The plot of this film is a simplified version of the Oz novel. Orphan boy Ojo and his elderly Unk Nunkie visit Doctor Pipt the magician. Pipt has invented the Powder of Life, which brings life to any inanimate object it touches. (Why doesn't it animate its own container?) Pipt's wife Margolotte has made a girl dummy out of patchwork quilts, which will become Margolotte's maidservant after Pipt animates it. When Pipt brings the Patchwork Girl to life, her exuberance causes her accidentally to spill another elixir over Margolotte and Unk Nunkie, which transforms them into marble statues. Dr Pipt can't reverse the enchantment until he mixes another batch of the Powder of Life, which requires certain ingredients ... including three hairs from a Woozy's tail. Ojo sets forth to obtain the ingredients.
Animal impersonator Fred Woodward does amazing work as several different animals. Woodward is the spiritual father of Janos Prohaska, a 1960s stuntman who specialised in portraying animals and aliens. One of the roles Woodward plays here is the Woozy, a creature whose body is made of cardboard boxes. (This is a very low-budget movie, but that's part of its charm.) The squared-off look of the Woozy in the Oz book's illustrations was obviously inspired by the low-budget costume worn by Woodward in this movie.
TRIVIA NOTE: Watch for Harold Lloyd and Hal Roach Snr (very early in their careers) in grass skirts and body paint as two of the Tottenhots. Shortly after this movie was filmed, Roach received the inheritance which enabled him to set up his own film studio. Juanita Hansen, later a Roach actress, appears briefly here. Also glimpsed is Charles Ruggles, who would soon get his big break as Private Files in L. Frank Baum's stage musical "Tik-Tok in Oz".
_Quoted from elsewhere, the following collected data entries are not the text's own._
(** C10 (AES). [setAESEncryption] returns true exactly when the key pointer
    is not null and the key length is 16. It first calls
    [setMode(RFM69_MODE_STANDBY)]; with a valid key it then transfers the
    address byte 0xBE and the 16 key bytes, and last it rewrites register
    0x3D with the AES bit set to the result: set when the key is valid,
    clear when it is not. The mode is Standby afterwards. *)
Theorem setAESEncryption_enabled_iff_valid_key (env : Env) (Hok : transport_ok env)
  (aesKey : option buffer) (keyLength : Z) (w : World) :
  exists (enable : bool) (w1 w' : World) (b : Z),
    setAESEncryption env aesKey keyLength w = Ok enable w' /\
    (enable = true <-> (aesKey <> None /\ keyLength = 16)) /\
    setMode env RFM69_MODE_STANDBY w = Ok RFM69_MODE_STANDBY w1 /\
    _mode (dev w1) = RFM69_MODE_STANDBY /\
    spi_log w' =
      [0xBD; b] :: [0x3D; 0] ::
      (match aesKey with
       | Some key =>
           if enable then rev (map (fun x => [x]) (0xBE :: bytes_of key 16)) else []
       | None => []
       end) ++ spi_log w1 /\
    Z.testbit b 0 = enable /\
    _mode (dev w') = RFM69_MODE_STANDBY.
Proof.
  destruct (setMode_total env Hok RFM69_MODE_STANDBY w) as [w1 [Hmode [Hdev _]]];
    [unfold RFM69_MODE_STANDBY; lia|].
  assert (Hm1 : _mode (dev w1) = RFM69_MODE_STANDBY) by (rewrite Hdev; reflexivity).
  unfold setAESEncryption.
  destruct aesKey as [key|].
  - destruct (Z.eqb_spec 16 keyLength) as [Hlen|Hlen].
    + subst keyLength.
      exists true, w1.
      unfold bind at 1. rewrite Hmode.
      unfold chipSelect, chipUnselect.
      cbv beta iota delta [bind ret]. rewrite (rf12_xferByte_ok env Hok).
      rewrite (for_loop_xferByte env Hok key).
      run_registers Hok.
      eexists. eexists. split; [reflexivity|].
      split; [split; [intros _; split; [discriminate|reflexivity]|reflexivity]|].
      split; [reflexivity|]. split; [exact Hm1|].
      cbn [spi_log log_transfer dev].
      rewrite spi_log_log_bytes, dev_log_bytes.
      split; [|split; [|exact Hm1]].
      * cbn [map rev bytes_of]. rewrite <- app_assoc. reflexivity.
      * apply (aes_byte_bit _ true). apply u8_range.
    + exists false, w1.
      unfold bind at 1. rewrite Hmode.
      run_registers Hok.
      eexists. eexists. split; [reflexivity|].
      split; [split; [discriminate|intros [_ H]; congruence]|].
      split; [reflexivity|]. split; [exact Hm1|].
      split; [reflexivity|]. split; [|exact Hm1].
      apply (aes_byte_bit _ false). apply u8_range.
  - exists false, w1.
    unfold bind at 1. rewrite Hmode.
    run_registers Hok.
    eexists. eexists. split; [reflexivity|].
    split; [split; [discriminate|intros [H _]; congruence]|].
    split; [reflexivity|]. split; [exact Hm1|].
    split; [reflexivity|]. split; [|exact Hm1].
    apply (aes_byte_bit _ false). apply u8_range.
Qed.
"The Patchwork Girl of Oz" is an absolute delight, which adults and children will enjoy in repeated viewings. There are some impressive sets and costumes, despite the low budget. Jaded modern audiences will sneer at the very crude special effects, but I would rather watch this movie instead of a certain overrated MGM musical starring Liza Whatsername's mother.